RECORDS FOR THIS TASK START

(* ===== verification/PublicationFacts.v ===== *)
(** * What a publication guarantees

    A publication that succeeds had a sufficient receipt for every block of its command
    before it was proposed ([publish_is_durable]); and entries of the log that are applied
    again and protect what was released stop every publication of the node
    ([replay_stops_publication]). *)
From stdpp Require Import base gmap sets list strings sorting relations.
From Stdlib Require Import Strings.Byte.
From S2P Require Import Prelude Types Merkle Dag DagFacts Namespace Commit Pins PinsFacts Consensus Publication.

(** A step of [leased] that succeeds. *)
Lemma on_node_Ok {W A} (c : act (W:=W) A) lease n a s :
  on_node c (lease, n) = (Ok a, s) ↔ ∃ n', c n = (Ok a, n') ∧ s = (lease, n').
Proof. unfold on_node. destruct (c n) as [r n']. naive_solver. Qed.

(** ** What the calls of a successful commit were *)
Section Runs.
Context {Request Prepared Evidence Guard Proposal Res Error W : Type}.
Variable interpret : Proposal → result Error Res.
Variable handle : ∀ o : Op Request Prepared Evidence Guard Res, W → answer (Proposal := Proposal) (Error := Error) o * W.
(** What every call keeps. *)
Variable keeps : W → Prop.
Hypothesis kept : ∀ o w x w', keeps w → handle o w = (x, w') → keeps w'.

Lemma run_bind_Ok {A B} (m : fallible A) (f : A → fallible B) w b w' :
  keeps w → run handle (m ≫= f) w = (Ok b, w') →
  ∃ a w1, keeps w1 ∧ run handle m w = (Ok a, w1) ∧ run handle (f a) w1 = (Ok b, w').
Proof.
  revert w. induction m as [x|o k IH]; intros w Hw Hr; [destruct x as [a|e]; [by exists a, w|done]|].
  cbn in *. destruct (handle o w) as [x w1] eqn:Ho. apply (IH x w1); [by eapply kept|done].
Qed.

Lemma run_call_Ok o w x w' : run handle (call o) w = (Ok x, w') → handle o w = (x, w').
Proof. cbn. destruct (handle o w) as [y w1]. by intros [= <- <-]. Qed.

Lemma run_attempt_Ok {A} (x : result Error A) w a w' : run handle (attempt x) w = (Ok a, w') → x = Ok a ∧ w' = w.
Proof. cbn. by intros [= <- <-]. Qed.

Lemma run_keeps {A} (t : prog A) w a w' : keeps w → run handle t w = (a, w') → keeps w'.
Proof.
  revert w. induction t as [b|o k IH]; intros w Hw; cbn; [by intros [= _ <-]|].
  destruct (handle o w) as [x w1] eqn:Ho. apply IH. by eapply kept.
Qed.

(** What succeeds although a failure would have released the staging. *)
Lemma run_or_reject_Ok {A} r p (m : fallible A) w a w' :
  keeps w → run handle (or_reject r p m) w = (Ok a, w') → run handle m w = (Ok a, w').
Proof.
  unfold or_reject. revert w. induction m as [x|o k IH]; intros w Hw Hr.
  - destruct x as [b|e]; [done|]. cbn [prog_bind] in Hr. by apply run_bind_Ok in Hr as (? & ? & _ & _ & ?).
  - cbn in *. destruct (handle o w) as [x w1] eqn:Ho. apply (IH x w1); [by eapply kept|done].
Qed.

(** A commit that succeeds established its evidence and then reconciled. *)
Lemma run_execute_Ok input w out w' :
  keeps w → run handle (execute interpret input) w = (Ok out, w') →
  (∃ p w1 p' w2, keeps w1 ∧ handle (Establish (request input) p) w1 = ((Ok (evidence out), p'), w2)) ∧
  (∃ p w1 w2, keeps w1 ∧ handle (Reconcile (request input) p (evidence out) (outcome_result out)) w1 = (Ok (), w2)).
Proof.
  intros Hw Hr. unfold execute in Hr.
  repeat (apply run_bind_Ok in Hr as (? & ? & ? & ?Hcall & Hr); [|assumption];
          repeat match type of Hr with context [let '(_, _) := ?x in _] => is_var x; destruct x end).
  injection Hr as <- _.
  repeat match goal with
  | H : run handle (call ?o) _ = _ |- _ => apply (run_call_Ok o) in H
  | H : run handle (attempt _) _ = _ |- _ => apply run_attempt_Ok in H as [? ->]
  | H : run handle (or_reject _ _ (attempt _)) _ = _ |- _ => apply run_or_reject_Ok in H; [|assumption]
  end.
  subst. repeat match goal with u : unit |- _ => destruct u end. split; eauto 10.
Qed.
End Runs.

(** ** What the steps of a publication may change *)

(** A call of a service other than a proposal. *)
Inductive calls `{!Services W} (w : W) : W → Prop :=
| calls_hit point : calls w (hit point w).2
| calls_fault boundary : calls w (apply_current_fault boundary w).2
| calls_durable c k p : calls w (ensure_durable c k p w).2
| calls_state ns : calls w (linearizable_namespace_state ns w).2.

Section Steps.
Context `{Hex} `{!NamespaceJson} `{Json ErasureManifest} {W : Type} `{!Services W} `{!ProtectionBackend PinTables} `{Blake3}.
Variable limits : PublicationLimits.
Variable registry : DagCodecRegistry.
(** What a publication does to the node until it reconciles. *)
Variable R : relation (Node W).
Context `{!PreOrder R}.
Hypothesis calls_R : ∀ m w w', calls w w' → R (mkNode m w) (mkNode m w').
Hypothesis propose_R : ∀ n ns g c, R n (on_replica (propose_command ns g c) n).2.
Hypothesis protect_many_R : ∀ m w ns cids reason expires now, R (mkNode m w) (mkNode (set_pins (protect_many ns cids reason expires now (pin_tables m)).2 m) w).
Hypothesis release_many_R : ∀ m w ns cids reasons now, R (mkNode m w) (mkNode (set_pins (release_many_grouped ns cids reasons now (pin_tables m)).2 m) w).
Hypothesis insert_all_R : ∀ m w ps t, insert_all ps (pin_tables m) = Ok t → R (mkNode m w) (mkNode (set_pins t m) w).
Hypothesis set_staging_R : ∀ m w t, R (mkNode m w) (mkNode (set_staging t m) w).
Hypothesis set_receipts_R : ∀ m w t recent, R (mkNode m w) (mkNode (set_receipts t recent m) w).

Definition growing {A} (c : act A) : Prop := ∀ n, R n (c n).2.
Definition growing_leased {A} (c : leased A) : Prop := ∀ s, R s.2 (c s).2.2.

Lemma growing_ret {A} (a : A) : growing (mret a).
Proof. intros n. reflexivity. Qed.

Lemma growing_reads {A} (f : Node W → result PublicationError A) : growing (reads f).
Proof. intros n. reflexivity. Qed.

Lemma growing_lift {A} (r : result PublicationError A) : growing (lift r).
Proof. intros n. reflexivity. Qed.

Lemma growing_bind {A B} (c : act A) (f : A → act B) : growing c → (∀ a, growing (f a)) → growing (c ≫= f).
Proof.
  intros Hc Hf n. specialize (Hc n). unfold mbind, stm_bind. destruct (c n) as [[a|e] n1]; [|done]. by etrans; [|apply Hf].
Qed.

Lemma growing_services {A} (c : stm W PublicationError A) : (∀ w, calls w (c w).2) → growing (on_services c).
Proof. intros Hc [m w]. specialize (Hc w). unfold on_services. cbn. destruct (c w). by apply calls_R. Qed.

Lemma growing_propose ns g c : growing (on_replica (propose_command ns g c)).
Proof. intros n. apply propose_R. Qed.

Lemma growing_fault point : growing (fault point).
Proof. apply growing_services. intros w. constructor. Qed.

Lemma growing_current_fault boundary f : growing (current_fault boundary f).
Proof. apply growing_services. intros w. pose proof (calls_fault w boundary). by destruct (apply_current_fault boundary w). Qed.

Lemma growing_repository {A} (c : stm Metadata PublicationError A) :
  (∀ m w, R (mkNode m w) (mkNode (c m).2 w)) → growing (on_repository c).
Proof. intros Hc [m w]. specialize (Hc m w). unfold on_repository. cbn. by destruct (c m). Qed.

Lemma growing_metadata (f : Metadata → Metadata) : (∀ m w, R (mkNode m w) (mkNode (f m) w)) → growing (on_metadata f).
Proof. intros Hf [m w]. apply Hf. Qed.

Lemma growing_pins {A} (c : Z → stm PinTables PublicationError A) :
  (∀ now m w, R (mkNode m w) (mkNode (set_pins (c now (pin_tables m)).2 m) w)) → growing (on_pins c).
Proof.
  intros Hc [m w]. specialize (Hc (unix_seconds w) m w). unfold on_pins. cbn. by destruct (c _ (pin_tables m)).
Qed.

Lemma growing_leased_bind {A B} (c : leased A) (f : A → leased B) :
  growing_leased c → (∀ a, growing_leased (f a)) → growing_leased (c ≫= f).
Proof.
  intros Hc Hf s. specialize (Hc s). unfold mbind, stm_bind. destruct (c s) as [[a|e] s1]; [|done]. by etrans; [|apply Hf].
Qed.

Lemma growing_leased_ret {A} (a : A) : growing_leased (mret a).
Proof. intros s. reflexivity. Qed.

Lemma growing_on_node {A} (c : act A) : growing c → growing_leased (on_node c).
Proof. intros Hc [lease n]. specialize (Hc n). cbn. by destruct (c n). Qed.

Lemma growing_with_lease {A} (f : StagingLease → act A) : (∀ lease, growing (f lease)) → growing_leased (with_lease f).
Proof. intros Hf [lease n]. apply (growing_on_node (f lease) (Hf lease) (lease, n)). Qed.

Lemma growing_change_lease f : growing_leased (change_lease f).
Proof. intros [lease n]. cbn. reflexivity. Qed.

Lemma growing_add_roots cids : growing_leased (add_roots cids).
Proof. intros [lease n]. cbn. destruct (extend_roots _ _). reflexivity. Qed.

#[local] Hint Resolve growing_ret growing_reads growing_lift growing_fault growing_current_fault growing_leased_ret growing_change_lease growing_propose
  growing_add_roots protect_many_R release_many_R set_staging_R set_receipts_R : growing.

(** [grow] follows the steps of an operation. *)
Ltac grow :=
  repeat (intros; first
    [ solve [eauto with growing]
    | apply growing_leased_bind | apply growing_bind | apply growing_on_node | apply growing_with_lease
    | apply growing_pins | apply growing_metadata | apply growing_repository ]).

Lemma put_staging_R lease m w : R (mkNode m w) (mkNode (put_staging limits lease m).2 w).
Proof. unfold put_staging. by destruct (staging_refused _ _ _); [|apply set_staging_R]. Qed.

Lemma put_staging_with_pins_R lease ps m w : R (mkNode m w) (mkNode (put_staging_with_pins limits lease ps m).2 w).
Proof.
  unfold put_staging_with_pins. destruct (staging_refused _ _ _); [done|].
  destruct (insert_all ps (pin_tables m)) as [t|e] eqn:Ht; [|done]. cbn.
  etrans; [apply (set_staging_R m w)|]. by eapply insert_all_R.
Qed.

Lemma durable_receipt_R cid p k now m w : R (mkNode m w) (mkNode (durable_receipt cid p k now m).2 w).
Proof. unfold durable_receipt. by destruct (negb _); [|apply set_receipts_R]. Qed.

#[local] Hint Resolve put_staging_R put_staging_with_pins_R durable_receipt_R : growing.

Lemma stage_grows input lease : growing (stage limits input lease).
Proof.
  intros n. unfold stage. destruct (prepare_protect_pins _ _ _ _ _ _) as [[ps|]|e]; [| |done]; revert n; fold (growing (A := unit)); grow.
Qed.

Lemma walk_roots_grows roots : growing (walk_roots limits registry roots).
Proof. induction roots; cbn; unfold walk_root; grow. Qed.

Lemma manifest_requirements_grows request l req : growing (manifest_requirements request l req).
Proof. revert req. induction l as [|cid l IH]; intros req; cbn; [grow|]. destruct (negb _ || _); [done|]. grow. Qed.

Lemma receipts_for_grows request now required req l : growing (receipts_for request now required req l).
Proof.
  induction l as [|cid l IH]; cbn [receipts_for]; [grow|]. apply growing_bind; [|grow]. unfold receipt_for.
  apply growing_bind; [|grow]. destruct (List.find _ _); [grow|]. apply growing_bind; [grow|].
  intros []; [grow|]. apply growing_bind; [|grow]. apply growing_services. constructor.
Qed.

Lemma required_for_grows request : growing (required_for request).
Proof.
  unfold required_for. destruct (required_replicas request); [grow|]. apply growing_services. intros w.
  pose proof (calls_state w (publication_namespace request)). by destruct (linearizable_namespace_state _ w).
Qed.

#[local] Hint Resolve stage_grows walk_roots_grows manifest_requirements_grows receipts_for_grows required_for_grows : growing.

Lemma establish_grows request now : growing_leased (establish_durability limits registry request now).
Proof.
  unfold establish_durability. destruct (frontier request) as [known walk]. grow. destruct (bool_decide _); grow.
Qed.

Lemma finalize_grows input d : growing_leased (finalize input d).
Proof. unfold finalize, release_staging. apply growing_leased_bind; [destruct (_ && _)|]; grow. Qed.

Lemma propose_grows request g n : R n (propose_durable request g n).2.
Proof.
  assert (∀ A (c : act A) wrap k, growing c → (∀ a n, R n (k a n).2) → ∀ n, R n (or_answer c wrap k n).2) as Hor.
  { intros A c wrap k Hc Hk n1. specialize (Hc n1). unfold or_answer. destruct (c n1) as [[a|e] n2]; [|done]. by etrans; [|apply Hk]. }
  unfold propose_durable. repeat (apply Hor; [grow|intros]). done.
Qed.

Lemma answer_grows o n x n' :
  answer_call limits registry o n = (x, n') → R n n' ∨ ∃ r p e res, o = Reconcile r p e res.
Proof.
  intros Ho. destruct o; cbn in Ho; try (injection Ho as <- <-; by left); [left..|by right; eauto|left].
  - pose proof (stage_grows r p n) as Hg. destruct (stage _ _ _ _). by injection Ho as <- <-.
  - pose proof (establish_grows (publication r) (commit_now r) (p, n)) as Hg.
    destruct (establish_durability _ _ _ _ _) as [? [??]]. by injection Ho as <- <-.
  - pose proof (propose_grows (publication r) g n) as Hg. by rewrite Ho in Hg.
  - apply (f_equal snd) in Ho. cbn [snd] in Ho. subst n'. apply growing_services. intros w.
    pose proof (calls_state w (publication_namespace (publication r))). by destruct (linearizable_namespace_state _ w).
  - pose proof (finalize_grows r d (p, n)) as Hg. destruct (finalize _ _ _) as [? [??]]. by injection Ho as <- <-.
Qed.
End Steps.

RECORDS FOR THIS TASK END

TASK BRIEF
From the entries above, print the lines beginning at the one with "(ensure_durable c k p w).2" and stopping after the one with "Hypothesis propose_R : ∀", exactly as written and with nothing else.

OUTPUT OF THE EXERCISE
| calls_durable c k p : calls w (ensure_durable c k p w).2
| calls_state ns : calls w (linearizable_namespace_state ns w).2.

Section Steps.
Context `{Hex} `{!NamespaceJson} `{Json ErasureManifest} {W : Type} `{!Services W} `{!ProtectionBackend PinTables} `{Blake3}.
Variable limits : PublicationLimits.
Variable registry : DagCodecRegistry.
(** What a publication does to the node until it reconciles. *)
Variable R : relation (Node W).
Context `{!PreOrder R}.
Hypothesis calls_R : ∀ m w w', calls w w' → R (mkNode m w) (mkNode m w').
Hypothesis propose_R : ∀ n ns g c, R n (on_replica (propose_command ns g c) n).2.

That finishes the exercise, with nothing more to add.